[Aim of the task]: Among the entries below, find the lines with the word "nneed" and return them.

[Source material]:
——————

Lemma commit_cases conn r conn' d0 : commit conn = (r, conn') -> n_saved conn = Some d0 ->
  n_db conn' = n_db conn /\ (n_healthy conn -> n_healthy conn' /\ r = Ok tt) /\
  n_saved conn' = match r with Ok _ => None | Err _ => Some d0 end.
Proof.
  unfold commit. intros Hb Hs. rewrite Hs in Hb. unfold ncall in Hb.
  destruct (nquery _ conn) as [[[]|e] c1] eqn:E; apply nquery_cases in E as ((Hd & Hs1 & Hh) & Hr & _); injection Hb as <- <-; cbn.
  - rewrite Hd. split_and!; [done|intros Hc; split; [by apply Hh|done]|done].
  - rewrite Hd, Hs1, Hs. split_and!; [done|intros Hc; specialize (Hr Hc); done|done].
Qed.

Lemma drop_cases conn : n_saved (drop_transaction conn) = None /\
  n_db (drop_transaction conn) = match n_saved conn with Some d0 => d0 | None => n_db conn end /\
  (n_healthy conn -> n_healthy (drop_transaction conn)).
Proof. unfold drop_transaction. destruct (n_saved conn) eqn:E; by rewrite ?E. Qed.

(** The update was run, and recorded with what it affected. *)
Definition update_done (id : string) (u : SparqlTerm.Update) (affected : Z) d d' : Prop :=
  exists c c' t at_, SparqlStore.run_update u c = (Ok affected, c') /\ SparqlStore.s_db c = rdf_of d /\
    nd_applied d = Some t /\ t !! id = None /\
    d' = set_applied (<[id := mkAppliedRow at_ (SText (affected_json affected))]> t) (set_rdf (SparqlStore.s_db c') d).

(** All of it and its record, or nothing. *)
Lemma update_idempotent_cases id u conn out conn' :
  run_update_idempotent id u conn = (out, conn') -> n_saved conn = None ->
  n_saved conn' = None /\
  (n_db conn' = n_db conn \/ exists affected, out = Some (SUpdated affected) /\ update_done id u affected (n_db conn) (n_db conn')).
Proof.
  unfold run_update_idempotent. intros Hrun Hs. destruct (nquery _ conn) as [recorded c1] eqn:E1.
  apply nquery_cases in E1 as ((Hd1 & Hs1 & _) & _ & _). rewrite Hs in Hs1.
  assert (Hfresh : match begin_transaction c1 with
      | (Err e, conn) => (Some (SEngineError (se_text e)), conn)
      | (Ok _, conn) =>
          match on_rdf (SparqlStore.run_update u) conn with
          | (Ok affected, conn) =>
              match nsql (insert_applied id (rfc3339 (n_secs conn)) (affected_json affected)) conn with
              | (Err e, conn) => (Some (SEngineError (se_text e)), drop_transaction conn)
              | (Ok _, conn) => match commit conn with
                                | (Ok _, conn) => (Some (SUpdated affected), drop_transaction conn)
                                | (Err e, conn) => (Some (SEngineError (se_text e)), drop_transaction conn)
                                end
              end
          | (Err e, conn) => (engine_outcome SUpdated (Err e), drop_transaction conn)
          end
      end = (out, conn') ->
    n_saved conn' = None /\ (n_db conn' = n_db conn \/
      exists affected, out = Some (SUpdated affected) /\ update_done id u affected (n_db conn) (n_db conn'))).
  { destruct (begin_transaction c1) as [[[]|e] c2] eqn:E2; apply begin_cases in E2 as (Hd2 & _ & Hs2); [|done| |done].
    2: { intros [= <- <-]. split; [done|]. left. by rewrite Hd2, Hd1. }
    destruct (on_rdf _ c2) as [r c3] eqn:E3. apply on_rdf_cases in E3 as (cs & Hm & Hd3 & Hs3 & _). rewrite Hs2, Hd1 in Hs3.
    destruct r as [affected|e].
    2: { intros [= <- <-]. destruct (drop_cases c3) as (-> & -> & _). rewrite Hs3. split; [done|by left]. }
    destruct (nsql _ c3) as [r4 c4] eqn:E4. apply nsql_cases in E4 as [(e & -> & (_ & Hs4 & _) & _)|(a & d & -> & Hf & Hd4 & Hs4 & _)].
    { intros [= <- <-]. destruct (drop_cases c4) as (-> & -> & _). rewrite Hs4, Hs3. split; [done|by left]. }
    rewrite Hs3 in Hs4. destruct (commit c4) as [[[]|e] c5] eqn:E5; eapply commit_cases in E5 as (Hd5 & _ & Hs5); [|done| |done];
      intros [= <- <-]; destruct (drop_cases c5) as (-> & -> & _); rewrite Hs5; (split; [done|]); [|by left].
    right. exists affected. split; [done|]. rewrite Hd5, Hd4. unfold insert_applied, nneed in Hf.
    rewrite Hd3 in Hf. cbn in Hf. rewrite Hd2, Hd1 in Hf. destruct (nd_applied (n_db conn)) as [t|] eqn:Et; [|done]. cbn in Hf.
    destruct (t !! id) eqn:Eid; [done|]. injection Hf as _ <-. exists (rdf_conn c2), cs, t, (rfc3339 (n_secs c3)).
    split_and!; [done| |done|done|by rewrite ?Hd2, ?Hd1]. cbn. unfold rdf_of. by rewrite Hd2, Hd1. }
  destruct recorded as [[json|]|e]; [|by apply Hfresh|by apply Hfresh].
  injection Hrun as _ <-. split; [by rewrite Hs1|]. left. exact Hd1.
Qed.

(** When nothing fails on its own the update is done. *)
Lemma update_idempotent_runs `{HL : !RdfTablesLaws D} (Post : Z -> SparqlStore.RdfDb -> Prop) id u conn t :
  n_healthy conn -> n_saved conn = None -> nd_applied (n_db conn) = Some t -> t !! id = None ->
  (forall c, SparqlStoreSpec.healthy c -> SparqlStore.s_db c = rdf_of (n_db conn) ->
     exists n c', SparqlStore.run_update u c = (Ok n, c') /\ Post n (SparqlStore.s_db c')) ->
  exists affected conn', run_update_idempotent id u conn = (Some (SUpdated affected), conn') /\
    Post affected (rdf_of (n_db conn')) /\ update_done id u affected (n_db conn) (n_db conn').
Proof.
  intros Hc Hs Ht Hid Hruns. unfold run_update_idempotent. destruct (nquery _ conn) as [recorded c1] eqn:E1.
  apply nquery_cases in E1 as ((Hd1 & Hs1 & Hh1) & Hr1 & _). specialize (Hr1 Hc). specialize (Hh1 Hc). rewrite Hs in Hs1.
  assert (recorded = Ok None) as ->.
  { rewrite Hr1. unfold applied_row, nneed. rewrite Ht. cbn. by rewrite Hid. }
  destruct (begin_transaction c1) as [r2 c2] eqn:E2. apply begin_cases in E2 as (Hd2 & Hh2 & Hs2); [|done].
  destruct (Hh2 Hh1) as [Hh2' ->]. destruct (on_rdf _ c2) as [r c3] eqn:E3.
  apply on_rdf_cases in E3 as (cs & Hm & Hd3 & Hs3 & Hh3). specialize (Hh3 Hh2'). rewrite Hs2, Hd1 in Hs3.
  destruct (Hruns (rdf_conn c2)) as (n & cs' & Hn & HPost).
  { unfold SparqlStoreSpec.healthy, rdf_conn. cbn. rewrite Forall_map. eapply Forall_impl; [exact Hh2'|]. by intros ? ->. }
  { cbn. unfold rdf_of. by rewrite Hd2, Hd1. }
  rewrite Hn in Hm. injection Hm as <- <-.
  assert (Hins : forall at_, insert_applied id at_ (affected_json n) (n_db c3) =
            Ok (tt, set_applied (<[id := mkAppliedRow at_ (SText (affected_json n))]> t) (n_db c3))).
  { intros at_. unfold insert_applied, nneed. rewrite Hd3. cbn. rewrite Hd2, Hd1, Ht. cbn. by rewrite Hid. }
  destruct (nsql _ c3) as [r4 c4] eqn:E4. apply nsql_cases in E4 as [(e & -> & _ & Hf)|(a & d & -> & Hf & Hd4 & Hs4 & Hh4)].
  { specialize (Hf Hh3). by rewrite Hins in Hf. }
  rewrite Hins in Hf. injection Hf as _ <-. specialize (Hh4 Hh3). rewrite Hs3 in Hs4.
  destruct (commit c4) as [r5 c5] eqn:E5. eapply commit_cases in E5 as (Hd5 & Hh5 & Hs5); [|done]. destruct (Hh5 Hh4) as [Hh5' ->].
  exists n, (drop_transaction c5). destruct (drop_cases c5) as (_ & Hdd & _). rewrite Hdd, Hs5, Hd5, Hd4, Hd3.
  split_and!; [done|unfold rdf_of; cbn; by rewrite rdf_get_put|]. exists (rdf_conn c2), cs', t, (rfc3339 (n_secs c3)). split_and!; [done| |done|done|by rewrite Hd2, Hd1].
  cbn. unfold rdf_of. by rewrite Hd2, Hd1.
Qed.

(** A record answers for its id. *)
Lemma update_recorded `{HAL : !AffectedJsonLaws} id u u' affected d conn :
  update_done id u affected d (n_db conn) -> is_i64 affected = true -> n_healthy conn ->
  exists conn', run_update_idempotent id u' conn = (Some (SUpdated affected), conn') /\ n_db conn' = n_db conn.
Proof.
  intros (c & c' & t & at_ & _ & _ & _ & _ & Hd) Hn Hc. unfold run_update_idempotent.
  destruct (nquery _ conn) as [recorded c1] eqn:E1. apply nquery_cases in E1 as ((Hd1 & _ & _) & Hr1 & _).
  assert (applied_row id (n_db conn) = Ok (Some (affected_json affected))) as Hrow.
  { unfold applied_row, nneed. rewrite Hd. cbn. by rewrite lookup_insert_eq. }
  rewrite (Hr1 Hc), Hrow, affected_roundtrip by done. by exists c1.
Qed.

——————

[Answer space]:
    right. exists affected. split; [done|]. rewrite Hd5, Hd4. unfold insert_applied, nneed in Hf.
  { rewrite Hr1. unfold applied_row, nneed. rewrite Ht. cbn. by rewrite Hid. }
  { intros at_. unfold insert_applied, nneed. rewrite Hd3. cbn. rewrite Hd2, Hd1, Ht. cbn. by rewrite Hid. }
  { unfold applied_row, nneed. rewrite Hd. cbn. by rewrite lookup_insert_eq. }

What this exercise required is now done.